Milwaukee's rich heritage of fine art photography continues this week when the Coalition of Photographic Arts (CoPA), a new network of artists in the city, opens their "Second Annual Juried Exhibition" at Walker's Point Center for the Arts on Sept. 12. With sixty images in the show representing four states, CoPA strives to continually promote Milwaukee as a focal point for fine art photography.
The 42 participating artists produced more than 140 intriguing entries juried by George Slade, artistic director of the Minnesota Center for Photography and contributor to numerous photography publications. Slade hosts a gallery talk on Oct. 10, from 6 to 8 p.m., to discuss his own ideas regarding the conception and direction of contemporary photography.

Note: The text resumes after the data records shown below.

(* ===== verification/AlarmBlocksThms.v ===== *)
(** How long an alarm stays blocked: the process that took the block, and those
    that read of it while it lasts, hold it; the first round over the set after
    its time lifts it in the process that makes the round, and in no other
    ([block_lifted_once]). *)
From S2P Require Import Prelude GoStr.
From S2P Require Export AlarmBlocks AlarmThms.
Local Open Scope string_scope.
Local Open Scope list_scope.

(** * A block, seen from outside *)

(** Whether a block is in the set, and which processes hold it. *)
Record Held := mkHeld { in_set : bool; on : nat -> bool }.
(** A round of a process, for a block that ends at [e]: while it is in the set,
    the process holds it until then, and lifts it for all to see after. *)
Definition held_step (e : Z) (b : Held) (x : block_step) : Held :=
  match bs_op x with
  | OpRefresh => if in_set b then let lasts := (bs_time x <? e)%Z in mkHeld lasts (fun q => if decide (q = bs_process x) then lasts else on b q) else b
  | _ => b
  end.
(** The rounds of a process before a time, and the process whose round is the first after it. *)
Definition reads_before (e : Z) (q : nat) (x : block_step) : bool :=
  match bs_op x with OpRefresh => (bs_time x <? e)%Z && bool_decide (bs_process x = q) | _ => false end.
Fixpoint lifter (e : Z) (l : list block_step) : option nat :=
  match l with
  | [] => None
  | x :: l => match bs_op x with OpRefresh => if (e <=? bs_time x)%Z then Some (bs_process x) else lifter e l | _ => lifter e l end
  end.
(** A step that is about no block with this key. *)
Definition leaves (key : string) (x : block_step) : Prop :=
  match bs_op x with OpCreate (Some i) | OpDelete (Some i) => block_key (sb_UserName i) (sb_Counter i) <> key | _ => True end.

Lemma held_over e l b : in_set b = false -> fold_left (held_step e) l b = b.
Proof. intros Hb. induction l as [|x l IH]; [done|]. cbn. unfold held_step at 2. rewrite Hb. by destruct (bs_op x). Qed.
Lemma reads_none e q l now : (e <= now)%Z -> StronglySorted Z.le (now :: map bs_time l) -> existsb (reads_before e q) l = false.
Proof.
  intros He [_ Hl]%StronglySorted_inv. induction l as [|x l IH]; [done|]. cbn in *. apply Forall_cons in Hl as [Hx Hl].
  rewrite IH by done. unfold reads_before. destruct (bs_op x); try done. destruct (Z.ltb_spec (bs_time x) e); [lia|done].
Qed.
(** Who holds a block after some steps in the order of their times. *)
Lemma held_run e l : StronglySorted Z.le (map bs_time l) -> forall b, in_set b = true -> forall q,
  on (fold_left (held_step e) l b) q = (on b q || existsb (reads_before e q) l) && negb (bool_decide (lifter e l = Some q)).
Proof.
  induction l as [|x l IH]; intros Hl b Hb q; [cbn; by rewrite orb_false_r, andb_true_r|]. cbn in Hl. pose proof Hl as [Hl' _]%StronglySorted_inv.
  cbn [fold_left existsb lifter]. unfold reads_before at 1. unfold held_step at 2. rewrite Hb. destruct (bs_op x) eqn:Ex; [by apply IH..|].
  destruct (Z.leb_spec e (bs_time x)) as [He|He].
  - destruct (Z.ltb_spec (bs_time x) e) as [?|_]; [lia|]. rewrite held_over by done. cbn. rewrite (reads_none e q l _ He Hl), orb_false_r.
    destruct (decide (q = bs_process x)) as [->|Hne]; [by rewrite bool_decide_true, andb_false_r|].
    rewrite (bool_decide_false (Some (bs_process x) = Some q)) by congruence. by rewrite andb_true_r.
  - destruct (Z.ltb_spec (bs_time x) e) as [_|?]; [|lia]. rewrite IH by done. cbn. f_equal. destruct (decide (q = bs_process x)) as [->|Hne].
    + rewrite bool_decide_true by done. cbn. by rewrite orb_true_r.
    + by rewrite bool_decide_false by congruence.
Qed.

Lemma reads_before_spec e q l :
  existsb (reads_before e q) l = true <-> exists x, x ∈ l /\ bs_op x = OpRefresh /\ bs_process x = q /\ (bs_time x < e)%Z.
Proof.
  rewrite existsb_exists. split; intros (x & Hin & Hb); exists x; rewrite list_elem_of_In in *; (split; [done|]); unfold reads_before in *.
  - destruct (bs_op x); try done. apply andb_true_iff in Hb as [Hb1 Hb2]. apply bool_decide_eq_true in Hb2. by apply Z.ltb_lt in Hb1.
  - destruct Hb as (-> & Ep & Et). apply Z.ltb_lt in Et. rewrite Et. by apply bool_decide_eq_true.
Qed.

Jurors also recognize Best in Show, first and second place, and a People's Choice Award to complete the agenda for this distinguished exhibition. These awards draw attention to CoPA's efforts to increase awareness and provide insight into modern photographic art.
The idea of CoPA was first conceived by co-founders Larry D'Attilio and Mary Krimer in the summer of 2004. They began by inviting a few creative cohorts to the Soup's On restaurant on Water Street once a month. Nicknamed "Smoozes," these events at the small eatery soon overflowed with photographers and in 2005, with approximately 45 charter members, CoPA formally decided to attain non-profit status.
Now boasting more than 200 members from Wisconsin and Illinois, including students, the current meetings offer professional critiques of artwork and speakers. Sonja Thomsen recently relinquished the first presidency of CoPA to Rob Quinn, who now oversees the organization's agenda. Energized by this enthusiastic response D'Attilio will open Luma Gallery this fall in the Historic Third Ward. This artist's collective of ten more "emergent" Milwaukee photographers joins VP Gallery of Fine Photography and the Underwood Foundation in the P. H. Dye Building, which is becoming a photography center for the city.
D'Attilio traces the city's legacy of fine art photography to the work of world-renowned photographer Edward Steichen, who grew up in Milwaukee. Steichen apprenticed with a Milwaukee lithographer and became the first president of the Milwaukee Art Student's League he organized in 1900. Along with revolutionizing fashion and portrait photography he went on to become the director of photography at New York's Museum of Modern Art from 1947 to1962. This exceptional tradition provides inspiration for Milwaukee photographers as well as anyone attending the exhibition. D'Attilio claims the exhibit and gallery talks "give the city an opportunity to celebrate the community of photographers along with the fine art of photography." The reception takes place on Friday, 5 to 9 p.m.